(Stored data entries)
(* ===== verification/ChildWatch.v ===== *)
(** The child-cluster Node watch manager ([src/reconcilers/child_watch.rs]) and
    its composition with the client cache that drives it.

    A watcher task is represented by the client it watches with; what it does
    with one Node event is [emit_refs_for_node], its loop is in [Watchers]. *)

From S2P Require Import Prelude RustStr Effects Constants Json Crd Externals KubeApi Samples Metrics Capi.
From S2P Require Import ChildClient.

Notation tasks := (gmap CacheKey child_config).

(** The tasks after the hook, and the task it aborted. *)
Definition on_child_resolved_hook (key : CacheKey) (c : child_config) (g : tasks) : tasks * option child_config :=
  let existing := g !! key in
  (<[key := c]> (delete key g), existing).

Definition on_child_evicted_hook (key : CacheKey) (g : tasks) : tasks * option child_config :=
  (delete key g, g !! key).

Definition task_count (g : tasks) : nat := size g.
Definition has_watcher (key : CacheKey) (g : tasks) : bool := bool_decide (is_Some (g !! key)).

Definition emit_refs_for_node (node : Node) (machines : list DynamicObject) (accepts : SmRef -> bool) : list SmRef :=
  let fix send l :=
    match l with
    | [] => []
    | r :: l' => if accepts r then r :: send l' else []
    end in
  send (node_to_scheduled_machines_via_machine node machines).

(** ** The hook slot of the cache *)

(** A [ChildWatchHook] over a state of its own. *)
Record ChildWatchHook (S : Type) : Type := {
  hook_resolved : CacheKey -> child_config -> S -> S;
  hook_evicted : CacheKey -> S -> S;
}.
#[global] Arguments hook_resolved {S}.
#[global] Arguments hook_evicted {S}.
Definition NoopWatchHook {S} : ChildWatchHook S := {| hook_resolved := λ _ _ s, s; hook_evicted := λ _ s, s |}.
Definition node_watch_hook : ChildWatchHook tasks :=
  {| hook_resolved := λ k c g, (on_child_resolved_hook k c g).1; hook_evicted := λ k g, (on_child_evicted_hook k g).1 |}.

Record ChildClientCache (S : Type) : Type := { ccc_inner : cache; ccc_hook : ChildWatchHook S }.
#[global] Arguments ccc_inner {S}.
#[global] Arguments ccc_hook {S}.
Definition ChildClientCache_new {S} : ChildClientCache S := {| ccc_inner := ∅; ccc_hook := NoopWatchHook |}.
Definition set_hook {S} (hook : ChildWatchHook S) (c : ChildClientCache S) : ChildClientCache S :=
  {| ccc_inner := ccc_inner c; ccc_hook := hook |}.
Definition current_hook {S} (c : ChildClientCache S) : ChildWatchHook S := ccc_hook c.

(** ** The cache with the manager installed as its hook *)

Record watched_cache : Type := { wc_cache : cache; wc_tasks : tasks; wc_clock : Z }.

(** The environment of a resolution: any answers to its API calls, the cache
    and the hook's table as state. *)
Definition watched_env (answers : forall c, reply c) (c : call_t) (s : watched_cache) : watched_cache * reply c :=
  match c return watched_cache * reply c with
  | CacheLookup k rv =>
      let '(m, r) := cache_lookup (wc_clock s) k rv (wc_cache s) in
      ({| wc_cache := m; wc_tasks := wc_tasks s; wc_clock := wc_clock s + 1 |}, r)
  | CacheInsert k cl rv =>
      let '(m, r) := cache_insert (map_to_list (wc_cache s)) (wc_clock s) k cl rv (wc_cache s) in
      ({| wc_cache := m; wc_tasks := wc_tasks s; wc_clock := wc_clock s + 1 |}, r)
  | HookEvicted k =>
      ({| wc_cache := wc_cache s; wc_tasks := (on_child_evicted_hook k (wc_tasks s)).1; wc_clock := wc_clock s |}, tt)
  | HookResolved k c =>
      ({| wc_cache := wc_cache s; wc_tasks := (on_child_resolved_hook k c (wc_tasks s)).1; wc_clock := wc_clock s |}, tt)
  | c => (s, answers c)
  end.

(** [ChildClientCache::evict] with the hook. *)
Definition evict_watched (key : CacheKey) (s : watched_cache) : watched_cache :=
  let '(m, fired) := evict key (wc_cache s) in
  {| wc_cache := m;
     wc_tasks := if fired then (on_child_evicted_hook key (wc_tasks s)).1 else wc_tasks s;
     wc_clock := wc_clock s |}.

(** One watcher per cached client, with that client. *)
Definition watchers_follow (s : watched_cache) : Prop :=
  forall k, wc_tasks s !! k = ce_client <$> wc_cache s !! k.

(** What the controller does with the cache, in sequence. *)
Inductive cache_op : Type :=
| OpResolve (sm : ScheduledMachine)
| OpPeek (key : CacheKey)
| OpEvict (key : CacheKey).

Definition cache_step `{Externals} (answers : forall c, reply c) (o : cache_op) (s : watched_cache) : watched_cache :=
  match o with
  | OpResolve sm => (run (watched_env answers) s (cache_resolve MgmtClient sm)).1.1
  | OpPeek key => {| wc_cache := (peek (wc_clock s) key (wc_cache s)).1; wc_tasks := wc_tasks s; wc_clock := wc_clock s + 1 |}
  | OpEvict key => evict_watched key s
  end.

Definition cache_run `{Externals} (ops : list ((forall c, reply c) * cache_op)) (s : watched_cache) : watched_cache :=
  foldl (λ s o, cache_step o.1 o.2 s) s ops.

(** ** Lemmas *)

Lemma cache_lookup_clients now k rv m k' :
  ce_client <$> (cache_lookup now k rv m).1 !! k' = ce_client <$> m !! k'.
Proof.
  unfold cache_lookup. destruct (m !! k) as [e |] eqn:He; [| done]. case_bool_decide; [| done]. cbn [fst].
  destruct (decide (k' = k)) as [-> | Hne]; [by rewrite lookup_insert_eq, He | by rewrite lookup_insert_ne].
Qed.

Lemma peek_clients now k m k' : ce_client <$> (peek now k m).1 !! k' = ce_client <$> m !! k'.
Proof.
  unfold peek. destruct (m !! k) as [e |] eqn:He; [| done]. cbn [fst].
  destruct (decide (k' = k)) as [-> | Hne]; [by rewrite lookup_insert_eq, He | by rewrite lookup_insert_ne].
Qed.

(** What an insertion leaves under every key but the inserted one. *)
Lemma cache_insert_shape iter now key c rv m :
  let '(m', (replaced, evicted)) := cache_insert iter now key c rv m in
  (ce_client <$> m' !! key = Some c) /\
  match evicted with
  | None => forall k, k <> key -> m' !! k = m !! k
  | Some v => forall k, k <> key -> m' !! k = delete v m !! k
  end.
Proof.
  unfold cache_insert. destruct (_ && _); [destruct (fst <$> min_by_last_used iter) as [v |] |]; cbn;
    rewrite lookup_insert_eq; (split; [done |]); intros k Hk; by rewrite lookup_insert_ne.
Qed.

Section composition.
Context `{Externals} (answers : forall c, reply c).

Lemma run_follow_bind {A B} (p : M A) (f : A -> M B) s :
  watchers_follow (run (watched_env answers) s p).1.1 ->
  (forall a s', watchers_follow s' -> watchers_follow (run (watched_env answers) s' (f a)).1.1) ->
  watchers_follow (run (watched_env answers) s (bind p f)).1.1.
Proof.
  intros Hp Hf. rewrite run_bind. destruct (run _ s p) as [[s1 t1] a]. cbn in Hp. specialize (Hf a s1 Hp).
  by destruct (run _ s1 (f a)) as [[]].
Qed.

Lemma run_follow_metric {A} (p : M A) s :
  calls metric_call p -> watchers_follow s -> watchers_follow (run (watched_env answers) s p).1.1.
Proof. intros Hp Hs. rewrite (run_quiet _ p metric_call s Hp); [done |]. by intros []. Qed.

(** The critical section of an insertion followed by its hooks. *)
Lemma insert_follow key c rv s :
  watchers_follow s ->
  watchers_follow (run (watched_env answers) s
    (ins <- call_cache_insert key c rv ;;
     let '(replaced_same_key, evicted_other) := ins in
     match evicted_other with Some ev => on_child_evicted ev | None => Ret tt end ;;;
     (if replaced_same_key : bool then on_child_evicted key else Ret tt) ;;;
     on_child_resolved key c)).1.1.
Proof.
  intros Hs. cbn. pose proof (cache_insert_shape (map_to_list (wc_cache s)) (wc_clock s) key c rv (wc_cache s)) as Hshape.
  destruct (cache_insert _ _ _ _ _ _) as [m' [replaced evicted]]. destruct Hshape as [Hk Ho]. cbn.
  destruct evicted as [v |], replaced; cbn;
    unfold watchers_follow, on_child_resolved_hook, on_child_evicted_hook; cbn; intros k;
    (destruct (decide (k = key)) as [-> | Hne]; [by rewrite lookup_insert_eq, Hk |]);
    rewrite lookup_insert_ne, (Ho k Hne) by done; rewrite ?(lookup_delete_ne _ key k) by done; try apply Hs.
  all: destruct (decide (k = v)) as [-> | Hv];
    [by rewrite !lookup_delete_eq | rewrite !lookup_delete_ne by done; apply Hs].
Qed.

Lemma build_follow ns n key explicit s :
  watchers_follow s ->
  watchers_follow (run (watched_env answers) s (build_or_get_cached MgmtClient ns n key explicit)).1.1.
Proof.
  intros Hs. unfold build_or_get_cached. cbn. destruct (answers (GetSecret MgmtClient ns n)) as [secret | e]; cycle 1.
  { destruct (is_api_error _ e), explicit; exact Hs. }
  cbn. set (ck := {| ck_namespace := ns; ck_secret_name := n |}). set (rv := opt_string _).
  destruct (cache_lookup (wc_clock s) ck rv (wc_cache s)) as [m hit] eqn:Hl.
  set (s1 := {| wc_cache := m; wc_tasks := wc_tasks s; wc_clock := (wc_clock s + 1)%Z |}).
  assert (Hs1 : watchers_follow s1).
  { intros k. cbn. rewrite Hs, <- (cache_lookup_clients (wc_clock s) ck rv). by rewrite Hl. }
  destruct hit as [c |]; cbn; [exact Hs1 |].
  destruct (ok_or _ _) as [raw | e]; cbn; [| exact Hs1].
  destruct (build_child _ _ _) as [c | e]; cbn; [| exact Hs1].
  pose proof (insert_follow ck c rv s1 Hs1) as Hi. cbn in Hi.
  destruct (cache_insert _ _ _ _ _ _) as [m' [replaced evicted]]. cbn in *. by destruct evicted, replaced.
Qed.

Lemma resolve_follow sm s :
  watchers_follow s -> watchers_follow (run (watched_env answers) s (cache_resolve MgmtClient sm)).1.1.
Proof.
  intros Hs. unfold cache_resolve, lift, bind_ok, ok_or.
  destruct (Crd.namespace sm) as [ns |]; [| exact Hs]. cbn [bind].
  destruct (kubeconfig_secret_ref (spec sm)) as [r |]; (apply run_follow_bind; [by apply build_follow |]).
  - intros a s' Hs'. apply run_follow_bind; [| done].
    apply run_follow_metric; [| done]. unfold record_for_outcome. destruct a as [[] | []]; by repeat constructor.
  - intros a s' Hs'. destruct a as [r | e]; [| destruct e];
      (apply run_follow_metric; [| done]); first [by destruct r; repeat constructor | by repeat constructor].
Qed.
End composition.

(** C36: one watcher per cached child cluster: whatever sequence of
    resolutions, peeks and evictions the controller performs one after the
    other, and whatever the API answers, the watch manager runs a Node watcher
    exactly for the Secrets whose client is cached, each with the client that is
    cached.  (Resolutions that overlap can leave a watcher with the old
    credentials of a rotated kubeconfig:
    [Isolation.watcher_keeps_old_credentials].) *)
Theorem watchers_follow_cache `{Externals} ops clock :
  let s := cache_run ops {| wc_cache := ∅; wc_tasks := ∅; wc_clock := clock |} in
  (forall k, wc_tasks s !! k = ce_client <$> wc_cache s !! k) /\ task_count (wc_tasks s) = size (wc_cache s).
Proof.
  intros s. assert (Hs : watchers_follow s).
  { subst s. unfold cache_run. set (s0 := {| wc_cache := ∅; wc_tasks := ∅; wc_clock := clock |}).
    assert (H0 : watchers_follow s0) by (intros k; cbn; by rewrite !lookup_empty).
    clearbody s0. revert s0 H0. induction ops as [| [answers o] ops IH]; intros s0 H0; [done |].
    cbn [foldl]. apply IH. destruct o as [sm | key | key]; cbn [cache_step fst snd].
    - by apply resolve_follow.
    - intros k. cbn. by rewrite peek_clients.
    - intros k. unfold evict_watched, evict. cbn. destruct (decide (k = key)) as [-> | Hne].
      + rewrite lookup_delete_eq. case_bool_decide as Hd; cbn; [by rewrite lookup_delete_eq |].
        rewrite H0. destruct (wc_cache s0 !! key); [destruct Hd; by eexists | done].
      + rewrite lookup_delete_ne by done. case_bool_decide; cbn; rewrite ?lookup_delete_ne by done; apply H0. }
  split; [exact Hs |]. unfold task_count.
  assert (wc_tasks s = ce_client <$> wc_cache s) as -> by (apply map_eq; intros k; by rewrite lookup_fmap).
  by rewrite map_size_fmap.
Qed.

__Task brief__
Among the entries above, find every line holding "option" and copy it.

__Result for this task__
Definition on_child_resolved_hook (key : CacheKey) (c : child_config) (g : tasks) : tasks * option child_config :=
Definition on_child_evicted_hook (key : CacheKey) (g : tasks) : tasks * option child_config :=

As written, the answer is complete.